*Source data*

=== Begin Enclosure ===

(** * etopo1: resampling of a global relief raster over a KML quad

    A shallow embedding of [sample.py] and [export.py].

    Numbers.  The program computes with Python floats.  The modules
    [sample_py] and [export_py] compute with exact rationals ([Q]): what
    is proved of them is a statement of exact arithmetic (no rounding, no
    nan, no inf).  The module [binary64] computes the coordinate mapping
    and the sampled coordinates of [sample.py] with IEEE 754 binary64
    numbers, as Python and numpy do; it is used where rounding decides
    what the program does.  Integer indices ([math.floor], [math.ceil],
    [range], array shapes) are [Z] in both.

    Exceptions.  A Python call that may raise returns a [result]; the
    constructor [Raise] carries the exception class. *)

From Stdlib Require Import ZArith QArith Qround List Bool String Ascii Lia Lqa.
From Stdlib Require PrimFloat FloatOps SpecFloat Uint63.
Import ListNotations.

Open Scope Z_scope.
Open Scope Q_scope.

(** ** Exceptions *)

Inductive exn : Set :=
| ValueError
| IndexError
| ZeroDivisionError
| InsufficientSamplesError
| OverflowError.

Inductive result (A : Type) : Type :=
| Ok (a : A)
| Raise (e : exn).

Arguments Ok {A} a.
Arguments Raise {A} e.

Definition bind {A B} (r : result A) (k : A -> result B) : result B :=
  match r with
  | Ok a => k a
  | Raise e => Raise e
  end.

Notation "x <- c ;; k" := (bind c (fun x => k))
  (at level 61, c at next level, right associativity).
Notation "' pat <- c ;; k" := (bind c (fun x => match x with pat => k end))
  (at level 61, pat pattern, c at next level, right associativity).

Definition is_ok {A} (r : result A) : bool :=
  match r with Ok _ => true | Raise _ => false end.

(** [[f(x) for x in l]]: the first element on which [f] raises decides. *)
Fixpoint mapM {A B} (f : A -> result B) (l : list A) : result (list B) :=
  match l with
  | [] => Ok []
  | a :: l' => b <- f a ;; bs <- mapM f l' ;; Ok (b :: bs)
  end.

(** ** Python and numpy primitives *)

Definition len {A} (l : list A) : Z := Z.of_nat (List.length l).

(** [l[k]]: a negative [k] counts from the end, anything outside
    [-len(l) <= k < len(l)] raises IndexError. *)
Definition getitem {A} (l : list A) (k : Z) : result A :=
  let n := len l in
  if ((- n <=? k) && (k <? n))%Z then
    match nth_error l (Z.to_nat (if (k <? 0)%Z then k + n else k)) with
    | Some a => Ok a
    | None => Raise IndexError
    end
  else Raise IndexError.

(** [x / y] on floats. *)
Definition truediv (x y : Q) : result Q :=
  if Qeq_bool y 0 then Raise ZeroDivisionError else Ok (x / y).

Definition Qltb (x y : Q) : bool := negb (Qle_bool y x).

(** [min(l)] and [max(l)]: the first extremal element; ValueError on an
    empty sequence. *)
Definition py_min (l : list Q) : result Q :=
  match l with
  | [] => Raise ValueError
  | x :: r => Ok (fold_left (fun m y => if Qltb y m then y else m) r x)
  end.

Definition py_max (l : list Q) : result Q :=
  match l with
  | [] => Raise ValueError
  | x :: r => Ok (fold_left (fun m y => if Qltb m y then y else m) r x)
  end.

(** [range(a, b)] with [count] elements left to produce. *)
Fixpoint range_from (a : Z) (count : nat) : list Z :=
  match count with
  | O => []
  | S c => a :: range_from (a + 1) c
  end.

Definition range (a b : Z) : list Z := range_from a (Z.to_nat (b - a)).

(** [numpy.arange(start, stop, step)]: [ceil((stop - start) / step)]
    elements [start + k * step]; none when that count is not positive.
    The step [main] passes is [1.0 / ppd], which is never 0. *)
Definition arange (start stop step : Q) : list Q :=
  map (fun k => start + inject_Z (Z.of_nat k) * step)
      (seq 0 (Z.to_nat (Qceiling ((stop - start) / step)))).

(** A 2-D array as the list of its rows. *)
Definition ndarray : Type := list (list Q).

(** [a.shape] of a 2-D array. *)
Definition shape (a : ndarray) : Z * Z := (len a, len (hd [] a)).

(** Every row of [a] has [I] entries and there are [J] rows. *)
Definition has_shape (J I : Z) (a : ndarray) : Prop :=
  len a = J /\ Forall (fun row => len row = I) a.

(** [numpy.take(a, indices, axis)] for [axis] 0 and 1, in the default mode
    "raise": an index outside [-n, n) raises IndexError, a negative one
    inside it wraps around.  Along axis 1 the indices are looked up row by
    row. *)
Definition take (a : ndarray) (indices : list Z) (axis : Z) : result ndarray :=
  if (axis =? 0)%Z then mapM (getitem a) indices
  else mapM (fun row => mapM (getitem row) indices) a.

(** ** Strings *)

Open Scope string_scope.

(** Whitespace for [str.split()] on an ASCII string. *)
Definition is_space (c : ascii) : bool :=
  let n := nat_of_ascii c in
  ((9 <=? n) && (n <=? 13) || (28 <=? n) && (n <=? 32))%nat.

Definition is_empty (s : string) : bool :=
  match s with EmptyString => true | _ => false end.

(** [s.split()]: the maximal runs of non-whitespace characters; [cur] is
    the run being read. *)
Fixpoint split_ws_from (s cur : string) : list string :=
  match s with
  | EmptyString => if is_empty cur then [] else [cur]
  | String c s' =>
      if is_space c
      then (if is_empty cur then split_ws_from s' ""
            else cur :: split_ws_from s' "")
      else split_ws_from s' (cur ++ String c "")
  end.

Definition split_ws (s : string) : list string := split_ws_from s "".

(** [s.split(sep)] for a one-character separator: every occurrence cuts,
    empty fields are kept. *)
Fixpoint split_from (sep : ascii) (s cur : string) : list string :=
  match s with
  | EmptyString => [cur]
  | String c s' =>
      if Ascii.eqb c sep then cur :: split_from sep s' ""
      else split_from sep s' (cur ++ String c "")
  end.

Definition split (sep : ascii) (s : string) : list string :=
  split_from sep s "".

(** [old] is a prefix of [s]. *)
Fixpoint startswith (old s : string) : bool :=
  match old, s with
  | EmptyString, _ => true
  | String a old', String c s' => Ascii.eqb a c && startswith old' s'
  | String _ _, EmptyString => false
  end.

(** [s.replace(old, new)] for a non-empty [old]: the text is read from the
    left, every occurrence of [old] met is replaced and reading goes on
    behind it; [skip] counts the characters of the occurrence still to be
    passed over. *)
Fixpoint replace_from (old new s : string) (skip : nat) : string :=
  match s with
  | EmptyString => EmptyString
  | String c s' =>
      match skip with
      | S k => replace_from old new s' k
      | O =>
          if startswith old s
          then new ++ replace_from old new s' (String.length old - 1)
          else String c (replace_from old new s' 0)
      end
  end.

Definition replace (old new s : string) : string := replace_from old new s 0.

(** A reading of [float(s)] for plain decimal notation (an optional sign,
    digits, an optional fractional part), used to run the model on
    concrete coordinate texts. *)
Definition digit (c : ascii) : option Z :=
  let n := nat_of_ascii c in
  if ((48 <=? n) && (n <=? 57))%nat then Some (Z.of_nat (n - 48)) else None.

Fixpoint read_digits (s : string) (acc : Z) (count : nat)
  : Z * nat * string :=
  match s with
  | EmptyString => (acc, count, s)
  | String c s' =>
      match digit c with
      | Some d => read_digits s' (10 * acc + d)%Z (S count)
      | None => (acc, count, s)
      end
  end.

Definition Z_to_pos (z : Z) : positive :=
  match z with Zpos p => p | _ => 1%positive end.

=== End Enclosure ===

*Work instruction*
For every line of the material that holds the word "bind", make a copy.

*Your solution*
Definition bind {A B} (r : result A) (k : A -> result B) : result B :=
Notation "x <- c ;; k" := (bind c (fun x => k))
Notation "' pat <- c ;; k" := (bind c (fun x => match x with pat => k end))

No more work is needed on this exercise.